The earth-improvement hollow body is constructed with two shell members 111, which are combined with each other to form an interior space in which a carbon-contained substance 113, such as active carbon or binchotan, or an earth-improvement agent desired for improvement of local earth, is filled, whereby when the earth-improvement hollow bodies are mixed in the gradation layer, the carbon-contained substance 113 functions to absorb and activate acidifying substance or harmful substance entraining water that penetrates downward and passes through the earth-improvement hollow bodies or that contained in the surrounding soil, so as to realize improvement of earth quality.
The microorganism-culture hollow body is composed of two shell members 111, which are combined to form an interior in which selected microbial strains 114 are deposited to serve as an excellent culture site for a large quantity of microorganisms. With the microorganism-culture hollow bodies mixed in the gradation layer, microorganisms can be effectively cultured and an improved environment for propagation is provided. The microorganisms so cultured can help decomposing organic substance contained in the soil, prompting nitrification, performing de-nitrification, and improving ecological environment of earth.
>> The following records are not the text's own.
Section offsets.
Context `{BuiltInClasses} (ignoreCase multiline : bool).

Abbreviation matches := (match_term ignoreCase multiline).
Abbreviation once := (once ignoreCase multiline).
Abbreviation match_alternative := (match_alternative ignoreCase multiline).
Abbreviation match_alternatives := (match_alternatives ignoreCase multiline).

(** ** Lengths of matches *)

(** On every input a match is at least [m] long; all are [k] long. *)
Definition at_least (m : Z) (R : list Z -> matcher) : Prop := forall input s s', s' ∈ R input s -> Z.of_nat (s_pos s) + m <= Z.of_nat (s_pos s').
Definition exactly (k : Z) (R : list Z -> matcher) : Prop := forall input s s', s' ∈ R input s -> Z.of_nat (s_pos s') = Z.of_nat (s_pos s) + k.

(** What the pass says of an alternative is right. *)
Definition sized (a : PatternAlternative) : Prop :=
  exists m, m_minimumSize a = Some m /\ at_least m (fun input => match_alternative input a) /\
    (m_hasFixedSize a = true -> exists k, exactly k (fun input => match_alternative input a)).

Lemma exactly_at_least k m R : m <= k -> exactly k R -> at_least m R.
Proof. intros Hm HR input s s' Hs'. rewrite (HR input s s' Hs'). lia. Qed.

Lemma sequence_at_least {A} (f : list Z -> A -> matcher) x l m1 m2 :
  at_least m1 (fun input => f input x) -> at_least m2 (fun input => sequence (f input) l) ->
  at_least (m1 + m2) (fun input => sequence (f input) (x :: l)).
Proof. intros H1 H2 input s s' (s1 & Hs' & Hs1)%list_elem_of_bind. apply H1 in Hs1. apply H2 in Hs'. lia. Qed.
Lemma sequence_exactly {A} (f : list Z -> A -> matcher) x l k1 k2 :
  exactly k1 (fun input => f input x) -> exactly k2 (fun input => sequence (f input) l) ->
  exactly (k1 + k2) (fun input => sequence (f input) (x :: l)).
Proof. intros H1 H2 input s s' (s1 & Hs' & Hs1)%list_elem_of_bind. apply H1 in Hs1. apply H2 in Hs'. lia. Qed.

Lemma iter_exactly n k R : (forall s s', s' ∈ R s -> Z.of_nat (s_pos s') = Z.of_nat (s_pos s) + k) ->
  forall s s', s' ∈ iter n R s -> Z.of_nat (s_pos s') = Z.of_nat (s_pos s) + Z.of_nat n * k.
Proof.
  intros HR. induction n as [| n IH]; intros s s' Hs'; simpl in Hs'; [apply list_elem_of_singleton in Hs' as ->; lia |].
  apply list_elem_of_bind in Hs' as (s1 & Hs' & Hs1). apply HR in Hs1. apply IH in Hs'. lia.
Qed.

Lemma one_char_exactly accepts input s s' : s' ∈ one_char input accepts s -> Z.of_nat (s_pos s') = Z.of_nat (s_pos s) + 1.
Proof.
  unfold one_char. destruct (input !! s_pos s) as [ch |]; [destruct (accepts ch) |]; [| set_solver | set_solver].
  intros ->%list_elem_of_singleton. simpl. lia.
Qed.

Lemma guard_still (b : bool) s s' : s' ∈ guard b s -> s_pos s' = s_pos s.
Proof. destruct b; simpl; [by intros ->%list_elem_of_singleton | set_solver]. Qed.

(** A term that matches a fixed number of times matches [count] times its length. *)
Lemma fixed_exactly t k : is_fixed t = true -> exactly k (fun input => once input t) ->
  exactly (Z.of_nat (Z.to_nat (t_quantityCount t)) * k) (fun input => matches input t).
Proof.
  intros Hf%bool_decide_eq_true Hk input s s'. rewrite match_term_once. unfold quantified. rewrite Hf. by apply iter_exactly, Hk.
Qed.

(** A repeated term that does not move does not move. *)
Lemma still_exactly t : exactly 0 (fun input => once input t) -> exactly 0 (fun input => matches input t).
Proof.
  intros Hk input s s'. rewrite match_term_once. set (P := fun x => s_pos x = s_pos s).
  assert (forall a b, P a -> b ∈ once input t a -> P b) as HP by (intros a b Ha Hb; unfold P in *; apply Hk in Hb; lia).
  assert (P s) as Hs by done. intros Hin. assert (P s') as Hs'; [| unfold P in Hs'; lia].
  unfold quantified, repeated in Hin. destruct (t_quantityType t); [by apply (iter_inv P) in Hin | by apply (optional_inv P) in Hin | by apply (optional_inv P) in Hin].
Qed.

Lemma forward_at_least t : term_ok any t -> at_least 0 (fun input => matches input t).
Proof. intros Ht input s s' Hs'. apply (forward_term ignoreCase multiline input t Ht) in Hs'. lia. Qed.

(** ** The pass *)

(** [t'] is [t] with its fields set. *)
Record placed (t t' : PatternTerm) (o o' : Offsets) : Prop := mk_placed {
  pl_same : forall input s, matches input t' s = matches input t s;
  pl_sized : term_ok sized t';
  pl_least : at_least (o_inputPosition o' - o_inputPosition o) (fun input => matches input t);
  pl_fixed : o_hasFixedSize o' = true -> o_hasFixedSize o = true /\ exists k, exactly k (fun input => matches input t)
}.
(** States that differ only in a character that is not pending. *)
Definition same_hash (s1 s2 : StringHasher) : Prop :=
  m_hash s1 = m_hash s2 /\ m_hasPendingCharacter s1 = m_hasPendingCharacter s2 /\
  (m_hasPendingCharacter s1 = true -> m_pendingCharacter s1 = m_pendingCharacter s2).

#[global] Instance same_hash_equiv : Equivalence same_hash.
Proof.
  split.
  - done.
  - intros s1 s2 (H1 & H2 & H3). repeat split; [done | done |]. intros H. symmetry. apply H3. congruence.
  - intros s1 s2 s3 (H1 & H2 & H3) (H4 & H5 & H6).
    repeat split; [congruence | congruence |]. intros H. rewrite H3 by done. apply H6. congruence.
Qed.

#[global] Instance add1_proper : Proper (same_hash ==> eq ==> same_hash) add1.
Proof.
  intros s1 s2 (H1 & H2 & H3) c ? <-. unfold add1. rewrite <- H2, H1.
  destruct (m_hasPendingCharacter s1); [by rewrite H3 |]. done.
Qed.

#[global] Instance avalancheBits_proper : Proper (same_hash ==> eq) avalancheBits.
Proof.
  intros s1 s2 (H1 & H2 & H3). unfold avalancheBits. rewrite <- H2, H1.
  destruct (m_hasPendingCharacter s1); [by rewrite H3 |]. done.
Qed.

#[global] Instance foldl_add1_proper : Proper (same_hash ==> eq ==> same_hash) (foldl add1).
Proof.
  intros s1 s2 Hs l ? <-. revert s1 s2 Hs. induction l as [|c l IH]; intros s1 s2 Hs; [done |].
  apply IH. by rewrite Hs.
Qed.

(** A computation that adds the characters [cs]. *)
Definition adds (m : HM unit) (s : StringHasher) (cs : list Z) : Prop :=
  wp m s (fun _ s' => same_hash s' (foldl add1 s cs)).

Lemma pair_eq s a b :
  m_hasPendingCharacter s = false ->
  addCharactersAssumingAligned a b s
    = Ok (tt, mk_hasher (hash_pair (m_hash s) a b) false (m_pendingCharacter s)).
Proof. intros Hp. unfold addCharactersAssumingAligned, mget, mbind, M_bind. by rewrite Hp. Qed.

Lemma adds_pair s a b :
  m_hasPendingCharacter s = false -> adds (addCharactersAssumingAligned a b) s [a; b].
Proof.
  intros Hp. eapply wp_intro; [by apply pair_eq |]. simpl. unfold add1 at 2. by rewrite Hp.
Qed.

(** Sequential composition adds the characters of both parts. *)
Lemma adds_seq m1 m2 s cs1 cs2 :
  adds m1 s cs1 -> (forall s', same_hash s' (foldl add1 s cs1) -> adds m2 s' cs2) ->
  adds (m1 ;; m2) s (cs1 ++ cs2).
Proof.
  intros H1 H2. unfold adds. wp_step. eapply wp_mono; [exact H1 |]. intros [] s' Hs'.
  eapply wp_mono; [by apply H2 |]. intros [] s'' Hs''. by rewrite foldl_app, Hs'', Hs'.
Qed.

Lemma adds_ret s : adds (mret tt) s [].
Proof. unfold adds. wp_step. reflexivity. Qed.

(** A character joins the pending one. *)
Lemma join_eq s c :
  m_hasPendingCharacter s = true ->
  (set_pending false ;; addCharactersAssumingAligned (m_pendingCharacter s) c) s = Ok (tt, add1 s c).
Proof. intros Hp. unfold add1. rewrite Hp. by destruct s. Qed.

Lemma add1_pending s c :
  m_hasPendingCharacter (add1 s c) = negb (m_hasPendingCharacter s).
Proof. unfold add1. by destruct (m_hasPendingCharacter s). Qed.

Lemma addCharacter_eq s c : addCharacter c s = Ok (tt, add1 s c).
Proof. destruct s as [h [] c']; done. Qed.

Lemma adds_addCharacter s c : adds (addCharacter c) s [c].
Proof. eapply wp_intro; [apply addCharacter_eq | done]. Qed.
Definition divsd_rr (src : XMMRegisterID) (dst : XMMRegisterID) : BM unit :=
  prefix PRE_SSE_F2;;
  twoByteOp_rr OP2_DIVSD_VsdWsd dst src.

Definition divsd_mr (offset : Z) (base : RegisterID) (dst : XMMRegisterID) : BM unit :=
  prefix PRE_SSE_F2;;
  twoByteOp_m OP2_DIVSD_VsdWsd dst base offset.

Definition xorpd_rr (src : XMMRegisterID) (dst : XMMRegisterID) : BM unit :=
  prefix PRE_SSE_66;;
  twoByteOp_rr OP2_XORPD_VpdWpd dst src.

Definition andnpd_rr (src : XMMRegisterID) (dst : XMMRegisterID) : BM unit :=
  prefix PRE_SSE_66;;
  twoByteOp_rr OP2_ANDNPD_VpdWpd dst src.

Definition sqrtsd_rr (src : XMMRegisterID) (dst : XMMRegisterID) : BM unit :=
  prefix PRE_SSE_F2;;
  twoByteOp_rr OP2_SQRTSD_VsdWsd dst src.

(** ** Misc instructions *)

Definition int3 : BM unit :=
  oneByteOp OP_INT3.

Definition ret : BM unit :=
  oneByteOp OP_RET.

Definition predictNotTaken : BM unit :=
  prefix PRE_PREDICT_BRANCH_NOT_TAKEN.

Definition mfence : BM unit :=
  threeByteOp OP3_MFENCE.

(** The padding of labels. *)
Definition nop : BM unit := oneByteOp OP_NOP.

End assembler.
The water-keeping hollow body is composed of two shell members 111, which are combined to form an interior in which a water absorption substance 115 is filled, such as sponge or other water absorptive material that are not decomposable by microorganisms, so that when the water-keeping hollow bodies are mixed in the gradation layer, the water absorption substance 115 helps to absorb water when water flows through the hollow bodies so as to keep water from flowing away from the earth that ensures sufficient supply for survival and propagation of microorganisms and also improving water preservation and increasing water content in dry area. In case of high temperature on the ground surface, the high content of water in the earth allows water to be converted into vapor that is then released to the environment for heat exchange with the environment so that the heat island effect can be eliminated or alleviated.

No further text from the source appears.